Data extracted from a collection
(** * AddressForm: a shallow embedding of [src/components/AddressForm.tsx]

    The component keeps its fields in React state hooks, formats the
    national identifier (RUT) on every keystroke, and on submission talks
    to three collaborators: the auth provider, the persistence API and the
    toast service.  Calls to the collaborators are recorded, with their
    answers, in a chronological trace; the hooks are the state threaded
    through a small completion monad (normal / early return / throw) that
    mirrors [try ... catch ... finally]. *)

From Stdlib Require Import String Ascii List Bool Arith Lia.
Import ListNotations.
Open Scope string_scope.
Open Scope list_scope.

(** ** JavaScript values and errors *)

Record JsError := mkJsError { name : string; message : string }.

(** [new Error(msg)] *)
Definition Error (msg : string) : JsError := mkJsError "Error" msg.

(** What the engine throws when an identifier has no binding. *)
Definition ReferenceError (x : string) : JsError :=
  mkJsError "ReferenceError" (x ++ " is not defined").

Inductive jsval :=
| VUndefined
| VBool (b : bool)
| VStr (s : string)
| VRef (what : string).   (* functions, objects, components: opaque here *)

(** [s || d] on an optional string: [undefined] and [""] are both falsy. *)
Definition or_str (o : option string) (d : string) : string :=
  match o with
  | Some s => if (s =? "") then d else s
  | None => d
  end.

Definition truthy_str (s : string) : bool := negb (s =? "").

(** ** The imported module [@/lib/format-rut]

    Its two functions are used by the component but their code is not part
    of the component's file: the component is verified against any
    implementation of this interface. *)
Class FormatRut := {
  formatRUT : string -> string;
  isValidRUT : string -> bool
}.

(** ** Data model *)

Inductive Category := casa | trabajo | vecino | amigo | familiares | conserje | otro.

(** The [categories] table: value and display label, in source order. *)
Definition categories : list (Category * string) :=
  [ (casa, "Casa"); (trabajo, "Trabajo"); (vecino, "Vecino"); (amigo, "Amigo");
    (familiares, "Familiares"); (conserje, "Conserje"); (otro, "Otro") ].

(** The [countries] table: ISO code and name. *)
Definition countries : list (string * string) :=
  [ ("CL", "Chile"); ("AR", "Argentina"); ("PE", "Perú"); ("BR", "Brasil");
    ("CO", "Colombia"); ("MX", "México"); ("US", "Estados Unidos"); ("ES", "España") ].

(** The optional [initialData] prop. *)
Module InitialData.
Record t := mk {
  id : string;
  label : string;
  street : string;
  city : string;
  state : string;
  zip_code : string;
  country : string;
  is_default : bool;
  category : Category;
  email : option string;
  phone : option string;
  identification : option string;
  full_name : option string
}.
End InitialData.

(** The object literal [addressData] handed to the persistence API.  The
    [state] property holds whatever the conditional expression evaluates
    to, hence a raw JavaScript value. *)
Module AddressData.
Record t := mk {
  label : string;
  street : string;
  city : string;
  state : jsval;
  zip_code : string;
  country : string;
  is_default : bool;
  user_id : string;
  category : Category;
  email : string;
  phone : string;
  identification : string;
  full_name : string
}.
End AddressData.

(** The component's state hooks, in declaration order. *)
Module Form.
Record t := mk {
  loading : bool;
  fullName : string;
  identification : string;
  email : string;
  phone : string;
  country : string;
  region : string;
  city : string;
  zipCode : string;
  street : string;
  label : string;
  isDefault : bool;
  category : Category;
  selectedCategory : Category
}.

Definition setLoading (b : bool) (f : t) : t :=
  mk b (fullName f) (identification f) (email f) (phone f) (country f) (region f)
     (city f) (zipCode f) (street f) (label f) (isDefault f) (category f) (selectedCategory f).
Definition setFullName (v : string) (f : t) : t :=
  mk (loading f) v (identification f) (email f) (phone f) (country f) (region f)
     (city f) (zipCode f) (street f) (label f) (isDefault f) (category f) (selectedCategory f).
Definition setIdentification (v : string) (f : t) : t :=
  mk (loading f) (fullName f) v (email f) (phone f) (country f) (region f)
     (city f) (zipCode f) (street f) (label f) (isDefault f) (category f) (selectedCategory f).
Definition setEmail (v : string) (f : t) : t :=
  mk (loading f) (fullName f) (identification f) v (phone f) (country f) (region f)
     (city f) (zipCode f) (street f) (label f) (isDefault f) (category f) (selectedCategory f).
Definition setPhone (v : string) (f : t) : t :=
  mk (loading f) (fullName f) (identification f) (email f) v (country f) (region f)
     (city f) (zipCode f) (street f) (label f) (isDefault f) (category f) (selectedCategory f).
Definition setCountry (v : string) (f : t) : t :=
  mk (loading f) (fullName f) (identification f) (email f) (phone f) v (region f)
     (city f) (zipCode f) (street f) (label f) (isDefault f) (category f) (selectedCategory f).
Definition setRegion (v : string) (f : t) : t :=
  mk (loading f) (fullName f) (identification f) (email f) (phone f) (country f) v
     (city f) (zipCode f) (street f) (label f) (isDefault f) (category f) (selectedCategory f).
Definition setCity (v : string) (f : t) : t :=
  mk (loading f) (fullName f) (identification f) (email f) (phone f) (country f) (region f)
     v (zipCode f) (street f) (label f) (isDefault f) (category f) (selectedCategory f).
Definition setZipCode (v : string) (f : t) : t :=
  mk (loading f) (fullName f) (identification f) (email f) (phone f) (country f) (region f)
     (city f) v (street f) (label f) (isDefault f) (category f) (selectedCategory f).
Definition setStreet (v : string) (f : t) : t :=
  mk (loading f) (fullName f) (identification f) (email f) (phone f) (country f) (region f)
     (city f) (zipCode f) v (label f) (isDefault f) (category f) (selectedCategory f).
Definition setLabel (v : string) (f : t) : t :=
  mk (loading f) (fullName f) (identification f) (email f) (phone f) (country f) (region f)
     (city f) (zipCode f) (street f) v (isDefault f) (category f) (selectedCategory f).
Definition setIsDefault (v : bool) (f : t) : t :=
  mk (loading f) (fullName f) (identification f) (email f) (phone f) (country f) (region f)
     (city f) (zipCode f) (street f) (label f) v (category f) (selectedCategory f).
Definition setCategory (v : Category) (f : t) : t :=
  mk (loading f) (fullName f) (identification f) (email f) (phone f) (country f) (region f)
     (city f) (zipCode f) (street f) (label f) (isDefault f) v (selectedCategory f).
Definition setSelectedCategory (v : Category) (f : t) : t :=
  mk (loading f) (fullName f) (identification f) (email f) (phone f) (country f) (region f)
     (city f) (zipCode f) (street f) (label f) (isDefault f) (category f) v.
End Form.

(** The session's user as the auth provider returns it. *)
Module User.
Record t := mk { id : string }.
End User.

(** The component's props; [onSuccess] is a callback of the caller and
    shows up as an event when it is invoked. *)
Record Props := mkProps { initialData : option InitialData.t }.

(** Optional chaining on the prop: [initialData?.x] for a required and for
    an optional property [x]. *)
Definition chain {A} (i : option InitialData.t) (x : InitialData.t -> A) : option A :=
  option_map x i.

Definition chain_optional {A} (i : option InitialData.t) (x : InitialData.t -> option A)
  : option A :=
  match i with
  | Some d => x d
  | None => None
  end.

(** [useState] initial values (lines 61-74). *)
Definition mount (p : Props) : Form.t :=
  let i := initialData p in
  let category :=
    match chain i InitialData.category with Some c => c | None => otro end in
  Form.mk
    false
    (or_str (chain_optional i InitialData.full_name) "")
    (or_str (chain_optional i InitialData.identification) "")
    (or_str (chain_optional i InitialData.email) "")
    (or_str (chain_optional i InitialData.phone) "")
    (or_str (chain i InitialData.country) "CL")
    (or_str (chain i InitialData.state) "")
    (or_str (chain i InitialData.city) "")
    (or_str (chain i InitialData.zip_code) "")
    (or_str (chain i InitialData.street) "")
    (or_str (chain i InitialData.label) "")
    (match chain i InitialData.is_default with Some b => b | None => false end)
    category
    category.

(** ** Collaborators: calls, answers and the trace *)

Record ToastArgs := mkToast {
  title : string;
  description : string;
  variant : option string
}.

Inductive Event :=
| PreventDefault
| AuthGetUser (user : option User.t)
| Toast (t : ToastArgs)
| Insert (table : string) (rows : list AddressData.t) (error : option JsError)
| Update (table : string) (patch : AddressData.t) (column value : string)
         (error : option JsError)
| OnSuccess.

(** How the outside world answers during one submission: the session
    lookup, the two persistence calls, and the caller's [onSuccess]
    callback, which either returns or throws. *)
Record World := mkWorld {
  auth_user : option User.t;
  insert_error : string -> list AddressData.t -> option JsError;
  update_error : string -> AddressData.t -> string -> string -> option JsError;
  onSuccess_throws : option JsError
}.

(** ** Completion monad over the live hooks and the trace *)

Inductive Completion (A : Type) :=
| Normal (a : A)
| Returned
| Thrown (e : JsError).
Arguments Normal {A} a.
Arguments Returned {A}.
Arguments Thrown {A} e.

Record Store := mkStore { hooks : Form.t; trace : list Event }.

Definition M (A : Type) : Type := Store -> Completion A * Store.

Definition ret {A} (a : A) : M A := fun s => (Normal a, s).

Definition bind {A B} (m : M A) (k : A -> M B) : M B :=
  fun s =>
    match m s with
    | (Normal a, s') => k a s'
    | (Returned, s') => (Returned, s')
    | (Thrown e, s') => (Thrown e, s')
    end.

Declare Scope js_scope.
Delimit Scope js_scope with js.
Notation "x <- m ;; k" := (bind m (fun x => k))
  (at level 61, m at next level, right associativity) : js_scope.
Notation "m ;; k" := (bind m (fun _ => k))
  (at level 61, right associativity) : js_scope.
Open Scope js_scope.

Definition throw {A} (e : JsError) : M A := fun s => (Thrown e, s).
Definition return_ {A} : M A := fun s => (Returned, s).

Definition emit (ev : Event) : M unit :=
  fun s => (Normal tt, mkStore (hooks s) (trace s ++ [ev])).

Definition update_hooks (g : Form.t -> Form.t) : M unit :=
  fun s => (Normal tt, mkStore (g (hooks s)) (trace s)).
Definition procarray_allprocs_add_proc (p : loc) : M unit :=
  let* a := gets allprocs in
  (if a is None then
     let* a' := array_create in
     modify (set_allprocs a');;
     array_init (AHeap a')
   else ret tt);;
  let* a := gets allprocs in
  procarray_add_proc (AHeap a) p.

Definition procarray_remove_proc (procs : aref) (pid : Z) : M unit :=
  let* i := procarray_proc_index_by_pid procs pid in
  array_remove procs i.

Definition procarray_allprocs_remove_proc (pid : Z) : M unit :=
  let* a := gets allprocs in
  procarray_remove_proc (AHeap a) pid;;
  (* Deinit the processes array *)
  let* n := array_num (AHeap a) in
  if bool_decide (n = 0) then
    array_cleanup (AHeap a);;
    array_destroy a;;
    modify (set_allprocs None)
  else ret tt.

(** *** The identifier allocator *)

Definition gen_pid : M Z :=
  let* b := gets base_pid in
  let pid := s32 (b + 1) in
  modify (set_base_pid pid);;
  modify (log (EvGenPid pid));;
  ret pid.

(** *** The address-space accessors *)

Section Config.

(** Whether the kernel is built with [UW] defined. *)
Variable UW : bool.

Definition curproc_getas : M ptr :=
  let* cp := curproc in
  if UW && bool_decide (cp = None) then ret None
  else
    spinlock_acquire cp;;
    let* d := rd_proc cp in
    let a := p_addrspace d in
    spinlock_release cp;;
    ret a.

Definition curproc_setas (newas : ptr) : M ptr :=
  let* proc := curproc in
  spinlock_acquire proc;;
  let* d := rd_proc proc in
  let oldas := p_addrspace d in
  wr_proc proc (with_addrspace newas);;
  spinlock_release proc;;
  ret oldas.

(** *** Creation and destruction *)

Definition proc_create (name : string) : M ptr :=
  let* proc := alloc (OProc blank_proc) in
  if proc is None then ret None else
  let* nm := kstrdup name in
  wr_proc proc (with_name nm);;
  if nm is None then kfree is_proc proc;; ret None else
  threadarray_init (AThreads proc);;
  spinlock_init proc;;
  (* VM fields *)
  wr_proc proc (with_addrspace None);;
  (* VFS fields *)
  wr_proc proc (with_cwd None);;
  (if UW then wr_proc proc (with_console None) else ret tt);;
  (* Generate a process ID and add it to the processes array *)
  let* pid := gen_pid in
  wr_proc proc (with_id pid);;
  wr_proc proc (with_did_exit false);;
  wr_proc proc (with_exitcode 0);;
  let* lk := lock_create "p_exit_lk" in
  wr_proc proc (with_exit_lk lk);;
  let* d := rd_proc proc in
  if p_exit_lk d is None then
    kfree is_str (p_name d);;
    kfree is_proc proc;;
    ret None
  else
  let* lk := lock_create "p_wait_lk" in
  wr_proc proc (with_wait_lk lk);;
  let* d := rd_proc proc in
  if p_exit_lk d is None then
    lock_destroy (p_exit_lk d);;
    kfree is_str (p_name d);;
    kfree is_proc proc;;
    ret None
  else
  let* cv := cv_create "p_wait_cv" in
  wr_proc proc (with_wait_cv cv);;
  let* d := rd_proc proc in
  if p_exit_lk d is None then
    lock_destroy (p_wait_lk d);;
    lock_destroy (p_exit_lk d);;
    kfree is_str (p_name d);;
    kfree is_proc proc;;
    ret None
  else
  (* proc->p_children = *array_create(); *)
  let* a := array_create in
  let* items := rd_array (AHeap a) in
  wr_array (AChildren proc) items;;
  array_init (AChildren proc);;
  (* Process created successfully, add it to the array of all processes *)
  (if proc is Some l then procarray_allprocs_add_proc l else ret tt);;
  ret proc.

Definition proc_destroy (proc : ptr) : M unit :=
  KASSERT (bool_decide (proc ≠ None));;
  let* kp := gets kproc in
  KASSERT (bool_decide (proc ≠ kp));;
  (* Remove the process from the global process array. *)
  let* d := rd_proc proc in
  procarray_allprocs_remove_proc (p_id d);;
  (* VFS fields *)
  let* d := rd_proc proc in
  (if p_cwd d is Some _ then
     VOP_DECREF (p_cwd d);;
     wr_proc proc (with_cwd None)
   else ret tt);;
  (if UW then ret tt
   else
     let* d := rd_proc proc in
     if p_addrspace d is Some _ then
       as_deactivate;;
       let* a := curproc_setas None in
       as_destroy a
     else ret tt);;
  (if UW then
     let* d := rd_proc proc in
     if console d is Some _ then vfs_close (console d) else ret tt
   else ret tt);;
  threadarray_cleanup (AThreads proc);;
  spinlock_cleanup proc;;
  array_cleanup (AChildren proc);;
  let* d := rd_proc proc in
  lock_destroy (p_exit_lk d);;
  lock_destroy (p_wait_lk d);;
  cv_destroy (p_wait_cv d);;
  kfree is_str (p_name d);;
  kfree is_proc proc;;
  if UW then
    (* decrement the process count *)
    let* m := gets proc_count_mutex in
    P m;;
    let* c := gets proc_count in
    KASSERT (bool_decide (c > 0));;
    modify (set_proc_count (u32 (c - 1)));;
    let* c := gets proc_count in
    (if bool_decide (c = 0) then
       let* s := gets no_proc_sem in V s
     else ret tt);;
    V m
  else ret tt.

Definition proc_bootstrap : M unit :=
  let* kp := proc_create "[kernel]" in
  modify (set_kproc kp);;
  (if kp is None then panic else ret tt);;
  if UW then
    modify (set_proc_count 0);;
    let* m := sem_create "proc_count_mutex" 1 in
    modify (set_proc_count_mutex m);;
    (if m is None then panic else ret tt);;
    let* s := sem_create "no_proc_sem" 0 in
    modify (set_no_proc_sem s);;
    if s is None then panic else ret tt
  else ret tt.

Definition proc_create_runprogram (name : string) : M ptr :=
  let* proc := proc_create name in
  if proc is None then ret None else
  (if UW then
     (* open the console - this should always succeed *)
     let* console_path := kstrdup "con:" in
     (if console_path is None then panic else ret tt);;
     let* r := vfs_open console_path in
     wr_proc proc (with_console r.2);;
     (if bool_decide (r.1 ≠ 0) then panic else ret tt);;
     kfree is_str console_path
   else ret tt);;
  (* VM fields *)
  wr_proc proc (with_addrspace None);;
  (* VFS fields *)
  (if UW then
     let* cp := curproc in
     let* cd := rd_proc cp in
     if p_cwd cd is Some _ then
       VOP_INCREF (p_cwd cd);;
       let* cp := curproc in
       let* cd := rd_proc cp in
       wr_proc proc (with_cwd (p_cwd cd))
     else ret tt
   else
     let* cp := curproc in
     spinlock_acquire cp;;
     let* cd := rd_proc cp in
     (if p_cwd cd is Some _ then
        VOP_INCREF (p_cwd cd);;
        let* cp := curproc in
        let* cd := rd_proc cp in
        wr_proc proc (with_cwd (p_cwd cd))
      else ret tt);;
     let* cp := curproc in
     spinlock_release cp);;
  (if UW then
     (* increment the count of processes *)
     let* m := gets proc_count_mutex in
     P m;;
     let* c := gets proc_count in
     modify (set_proc_count (u32 (c + 1)));;
     V m
   else ret tt);;
  ret proc.

(** *** Thread binding *)

Definition proc_addthread (proc : ptr) (t : ptr) : M Z :=
  let* tp := rd_thread t in
  KASSERT (bool_decide (tp = None));;
  spinlock_acquire proc;;
  let* result :=
    (if t is Some tl then threadarray_add (AThreads proc) tl
     else fail NullDeref) in
  spinlock_release proc;;
  if bool_decide (result ≠ 0) then ret result
  else
    wr_thread t proc;;
    ret 0.

End Config.

(** The scan of [proc_remthread]: [k] iterations are left, starting at
    index [i] (which stays below [num], so [i++] does not wrap).  The
    result says whether the thread was found (and removed, its
    back-reference cleared). *)
Fixpoint remthread_scan (k : nat) (proc : ptr) (t : loc) (i : Z) : M bool :=
  match k with
  | O => ret false
  | S k' =>
      let* x := threadarray_get (AThreads proc) i in
      if bool_decide (x = t) then
        threadarray_remove (AThreads proc) i;;
        spinlock_release proc;;
        wr_thread (Some t) None;;
        ret true
      else remthread_scan k' proc t (i + 1)
  end.

Definition proc_remthread (t : ptr) : M unit :=
  let* proc := rd_thread t in
  KASSERT (bool_decide (proc ≠ None));;
  spinlock_acquire proc;;
  (* ugh: find the thread in the array *)
  let* num := threadarray_num (AThreads proc) in
  let* found :=
    (if t is Some tl then remthread_scan (Z.to_nat num) proc tl 0
     else fail NullDeref) in
  if found : bool then ret tt
  else
    (* Did not find it. *)
    spinlock_release proc;;
    panic.

(** ** Observations on states and traces *)

(** The entries of the registry: none while [allprocs] is NULL. *)
Definition registry (s : kstate) : option (list loc) :=
  match allprocs s with
  | None => Some []
  | Some a => match heap s !! a with
              | Some (OArr l) => Some l
              | _ => None
              end
  end.

Definition pid_at (s : kstate) (l : loc) : option Z :=
  match heap s !! l with
  | Some (OProc d) => Some (p_id d)
  | _ => None
  end.

(** The identifiers of the registered descriptors, in registry order. *)
Definition registry_pids (s : kstate) : option (list Z) :=
  match registry s with
  | Some l => mapM (pid_at s) l
  | None => None
  end.

(** A readable array of live descriptors and their identifiers. *)
Definition procs_view (s : kstate) (r : aref) (l : list loc) (pids : list Z) : Prop :=
  rd_array r s = Ok l s ∧ mapM (pid_at s) l = Some pids.

(** Strictly ascending. *)
Fixpoint ascending (l : list Z) : bool :=
  match l with
  | x :: (y :: _) as rest => bool_decide (x < y) && ascending rest
  | _ => true
  end.

Definition registry_sorted (s : kstate) : Prop :=
  ∃ pids, registry_pids s = Some pids ∧ ascending pids = true.

(** The identifiers [gen_pid] has returned, oldest first. *)
Fixpoint issued (tr : list event) : list Z :=
  match tr with
  | [] => []
  | EvGenPid pid :: rest => pid :: issued rest
  | _ :: rest => issued rest
  end.

(** Whether some VOP_INCREF in the trace runs while a spinlock is held;
    [held] are the spinlocks held when the trace starts. *)
Fixpoint incref_under_lock (held : list loc) (tr : list event) : bool :=
  match tr with
  | [] => false
  | EvAcquire p :: rest => incref_under_lock (p :: held) rest
  | EvRelease p :: rest =>
      incref_under_lock (filter (λ q, q ≠ p) held) rest
  | EvIncref _ :: rest =>
      negb (bool_decide (held = [])) || incref_under_lock held rest
  | _ :: rest => incref_under_lock held rest
  end.

Definition is_lock_event (e : event) : bool :=
  match e with EvAcquire _ | EvRelease _ => true | _ => false end.
Definition is_incref (e : event) : bool :=
  match e with EvIncref _ => true | _ => false end.

(** Whether the trace takes spinlock [p] and gives it back before the
    first VOP_INCREF: acquire, release, then increment. *)
Fixpoint released_before_incref (p : loc) (tr : list event) : bool :=
  match tr with
  | [] => false
  | EvAcquire q :: rest =>
      if bool_decide (q = p) then
        (fix released (tr : list event) : bool :=
           match tr with
           | [] => false
           | EvRelease q' :: rest' =>
               if bool_decide (q' = p)
               then bool_decide (Exists (λ e, is_incref e = true) rest')
               else released rest'
           | EvIncref _ :: _ => false
           | _ :: rest' => released rest'
           end) rest
      else released_before_incref p rest
  | EvIncref _ :: _ => false
  | _ :: rest => released_before_incref p rest
  end.

(** The reference count of a vnode. *)
Definition refcount (s : kstate) (v : loc) : option Z :=
  match heap s !! v with
  | Some (OVnode n) => Some n
  | _ => None
  end.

What you need to do: Output the lines above exactly, but only those between the line holding "national identifier (RUT)" and the line holding "(** ** The imported module [@/lib/format-rut]", inclusive.

Written answer:
    national identifier (RUT) on every keystroke, and on submission talks
    to three collaborators: the auth provider, the persistence API and the
    toast service.  Calls to the collaborators are recorded, with their
    answers, in a chronological trace; the hooks are the state threaded
    through a small completion monad (normal / early return / throw) that
    mirrors [try ... catch ... finally]. *)

From Stdlib Require Import String Ascii List Bool Arith Lia.
Import ListNotations.
Open Scope string_scope.
Open Scope list_scope.

(** ** JavaScript values and errors *)

Record JsError := mkJsError { name : string; message : string }.

(** [new Error(msg)] *)
Definition Error (msg : string) : JsError := mkJsError "Error" msg.

(** What the engine throws when an identifier has no binding. *)
Definition ReferenceError (x : string) : JsError :=
  mkJsError "ReferenceError" (x ++ " is not defined").

Inductive jsval :=
| VUndefined
| VBool (b : bool)
| VStr (s : string)
| VRef (what : string).   (* functions, objects, components: opaque here *)

(** [s || d] on an optional string: [undefined] and [""] are both falsy. *)
Definition or_str (o : option string) (d : string) : string :=
  match o with
  | Some s => if (s =? "") then d else s
  | None => d
  end.

Definition truthy_str (s : string) : bool := negb (s =? "").

(** ** The imported module [@/lib/format-rut]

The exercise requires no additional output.